A: It’s actually quite a perfect segue from that in that I think we are complicit in the thing I was saying because for years we had been very careful in our rock shows to make sure we don’t show our videos, not because we were trying to run away from them, but because if you put a giant screen up with human faces on it, people are going to watch it — there’s nothing you can do to avoid that draw to the screen … So for years, we tried to keep the traditional catharsis of rock ’n’ roll at the centre of the show, which we still love those shows and we’re not going to stop doing that.

But this is the first time we have gone, “You know what, if we were really such a different type of band and we’re making a different thing, let’s try to figure out what that looks like live.” And so instead of trying to do it as a rock show with visuals pasted onto it, we’re putting the videos at the centre, we’re saying, “OK this is a film screening, but how do we bring that to life?” First of all we live score it, so we’re there playing it as a concert, but also when possible we involve the audience and try to break down the barriers of a concert in general … There’s a section where we stop the show to play a song on handbells and then invite the audience to actually join that song. We have a new song where the audience are the instrument. Our guitarist has written an app that allows them each to have three handbells on their phone and we have this big chorus of phones playing and us singing over it.

We do dances from some of the other videos and there’s a lot of Q&A — we stop the show to just talk to people. That’s the thing that seems subversive to people is the idea that in a room of 1,500 to 2,000 people, in that size room I don’t need a microphone to hear the people in the back. As long as the audience is quiet you can actually hear that person in the back and you can have a one-on-one conversation. And it just doesn’t seem to occur to people that is a thing. And it’s really delightful, especially because this is so kid friendly. For years the bell curve of our audience has gone from 18 to 30-year-old thing that rock ’n’ roll normally is, spreading out to encompass 2 to 70 year olds. Being in a place that’s more comfortable and more inviting and more appropriate for them means that we’re not just getting people like ourselves at the show, we’re getting little kids there who ask such amazing questions, like a couple of weeks ago a kid asked me, “How do you talk to girls?” And when this is a six or a 12-year-old kid you can’t be sarcastic, you can’t not answer him, and it’s a really fascinating experience to try to answer questions like that. It’s really, really fun, we’re enjoying it and people seem to enjoy it.

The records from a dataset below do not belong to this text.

(** The pointer goes from (0, 0) to (60, -30): 20 and -10 meters. *)
Lemma node_drag_witness :
  is_Some (place demo_started 0) ∧
  ∃ v1 v2 v3 v4,
    begin_node_drag 0 fzero fzero demo_started = (v1, Ok ()) ∧
    for_each (λ p : float * float, motion_on_node 0 p.1 p.2) [(float_int 7, float_int 9)] v1 = (v2, Ok ()) ∧
    motion_on_node 0 (float_int 60) (float_int (-30)) v2 = (v3, Ok ()) ∧
    end_node_drag 0 v3 = (v4, Ok ()) ∧ handlers v4 = [] ∧
    dict_get (mobility v4) 0 = Some (float_int 30, float_int 10) ∧
    place v4 0 = Some (float_int 90, float_int 30).
Proof.
  assert (is_Some (place demo_started 0)) as Hi by (vm_compute; eexists; reflexivity).
  split; [exact Hi|].
  destruct (node_drag 0 demo_started (fzero, fzero) [(float_int 7, float_int 9)]
    (float_int 60, float_int (-30)) (float_int 10, float_int 20) Hi eq_refl eq_refl eq_refl)
    as (v1 & v2 & v3 & v4 & H1 & H2 & H3 & H4 & _ & H5 & [H6 H7] & _).
  exists v1, v2, v3, v4. split; [exact H1|]. split; [exact H2|]. split; [exact H3|].
  split; [exact H4|]. split; [exact H5|]. split; [rewrite H6|rewrite H7]; vm_compute; reflexivity.
Defined.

Q: Going back to the beginning, are you working on new music and when can we expect a new album?

A: Yes, we’re working on new music and we’re clearly very bad at doing things quickly. Every album I’m like, “We’re going to get the next one out in 18 months — come on …” I don’t know when the next one will be because we slowed down a lot so that I could have my baby twins and our guitarist had a child, so we’ve been on a reduced schedule. It turns out that two babies is a lot of babies … Hopefully we’ll have something out in 2019, we’d love some new music, it’s just slower when you have babies.